RECIT DE VOYAGE

ETHIOPIE : SUR LE TOIT DE L’AFRIQUE

Un épais brouillard emmitoufle la métropole italienne, nous sommes en janvier et les plaines lombardes en cette saison aiment bien se vêtir de cette ouate laiteuse. Abyssinie que tu es loin encore car nous devons transiter par la capitale anglo saxonne avant de poser le pied, nos pieds sur les traces de tes illustres prédécesseurs.
Et il pleut sur Addis Abebba ! Mais Yemane, notre chauffeur, est là fidèle au cœur de la nuit et prendra en main la situation en nous conduisant dans un hôtel de son choix où nous nous endormirons sans même en savoir le nom!

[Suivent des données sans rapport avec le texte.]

Lemma processLeads_no_attempt (startCall : option string → option CallResult)
    (epoch : Z) (leads : list Lead) :
  ∀ memory events memory' events',
    processLeads evaluate startCall clock warmupEpochs minEpochForVoice false
      epoch memory events leads = Some (memory', events') →
    ∃ added, events' = (events ++ added)%list ∧
             Forall (λ e, attempted (e_voice e) = false) added.
Proof.
  induction leads as [| lead rest IH]; intros memory events memory' events' H.
  - injection H as _ <-. exists []. rewrite app_nil_r. split; [reflexivity | constructor].
  - cbn [processLeads] in H.
    destruct (processLead evaluate startCall clock warmupEpochs minEpochForVoice false
                epoch memory events lead) as [[m1 ev1] |] eqn:E; [| discriminate].
    cbn [mbind option_bind] in H.
    destruct (IH _ _ _ _ H) as (added & -> & Hall).
    unfold processLead in E.
    destruct (selectStrategy _ _ _ _ _) as [strategy |]; [| discriminate].
    cbn [mbind option_bind] in E.
    destruct (evaluateCandidates evaluate lead) as [cands |]; [| discriminate].
    cbn [mbind option_bind] in E.
    destruct (buildResponse strategy lead) as [response |]; [| discriminate].
    cbn [mbind option_bind] in E.
    destruct (tableGet strategy cands) as [result |]; [| discriminate].
    cbn [mbind option_bind] in E.
    destruct (updateMemory _ _ _ _ _ _ _ _) as [m2 |]; [| discriminate].
    cbn [mbind option_bind maybeStartVoiceFollowup negb] in E.
    destruct (shouldEscalateToVoice lead result epoch minEpochForVoice);
      cbn [mbind option_bind] in E; injection E as <- <-;
      (eexists (_ :: added); rewrite <- app_assoc; split; [reflexivity |];
       constructor; [reflexivity | exact Hall]).
Qed.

Le lendemain, encore un peu fatigué par ce voyage au long cours nous ferons une rapide visite de cette capitale de bric et de broc qui tente par un semblant d’organisation de discipliner ses petites maisons en quartiers populaires.

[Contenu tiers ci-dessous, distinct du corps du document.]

(** What a finished load leaves: a configuration in range whose two format
    pointers are the logger's own buffers. *)
Lemma load_into_ok l path same file l' ret :
  owner_ok l → log_config_load_into l path same file = Some (l', ret) →
  owner_ok l' ∧
  (ret = 0 → format (config l') = Some (format_str l') ∧ time_format (config l') = Some (time_format_str l')).
Proof.
  intros (Hc%config_defaults_ok & _ & _). unfold log_config_load_into.
  set (p := match path with Some (_ :: _) => _ | _ => _ end). clearbody p.
  assert (HD : ∀ q, owner_ok (ConfigOwner (config_defaults (config l)) q (B "[%time] [%level] %msg")
                      (B "%Y-%m-%d %H:%M:%S"))) by (intros q; by split_and!).
  destruct p as [|x p]; [intros [= <- <-]; split; [apply HD|by destruct l as [[]]]|].
  destruct (file (x :: p)) as [es|]; [|intros [= <- <-]; split; [apply HD|by destruct l as [[]]]].
  intros ([c ret'] & Hp & H)%bind_Some. apply parse_config_file_ok in Hp; [|done].
  destruct (Z.eqb_spec ret' 0) as [->|Hne]; cbn [negb] in H; injection H as <- <-.
  - split; [|by destruct c]. split_and!; [|by apply snprintf_s_len..].
    destruct c, Hp; cbn in *. split; cbn; unfold constant; try done;
      intros f [= <-]; by apply snprintf_s_len.
  - split; [|done]. split_and!; done.
Qed.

Les gens déambulent tranquillement dans les rues, vaquant à leurs occupations et seul le bruit de quelques véhicules (nous sommes un dimanche) trouble la quiétude des vieux quartiers italiens. A vrai dire il ne subsiste guère grand chose de cette époque coloniale que l’un de nous, italien, aimerait bien retrouver…
Noyés par les vapeurs d’essence qui nous piquent le nez et les yeux c’est un interminable filon de véhicules poussifs qui tente désespérément de rentrer dans la ville que nous croisons avant que les tentacules des derniers quartiers ne laisse la place à la campagne éthiopienne émaillée de jolies cases en pierres ou en torchis aux toits de chaume noirs.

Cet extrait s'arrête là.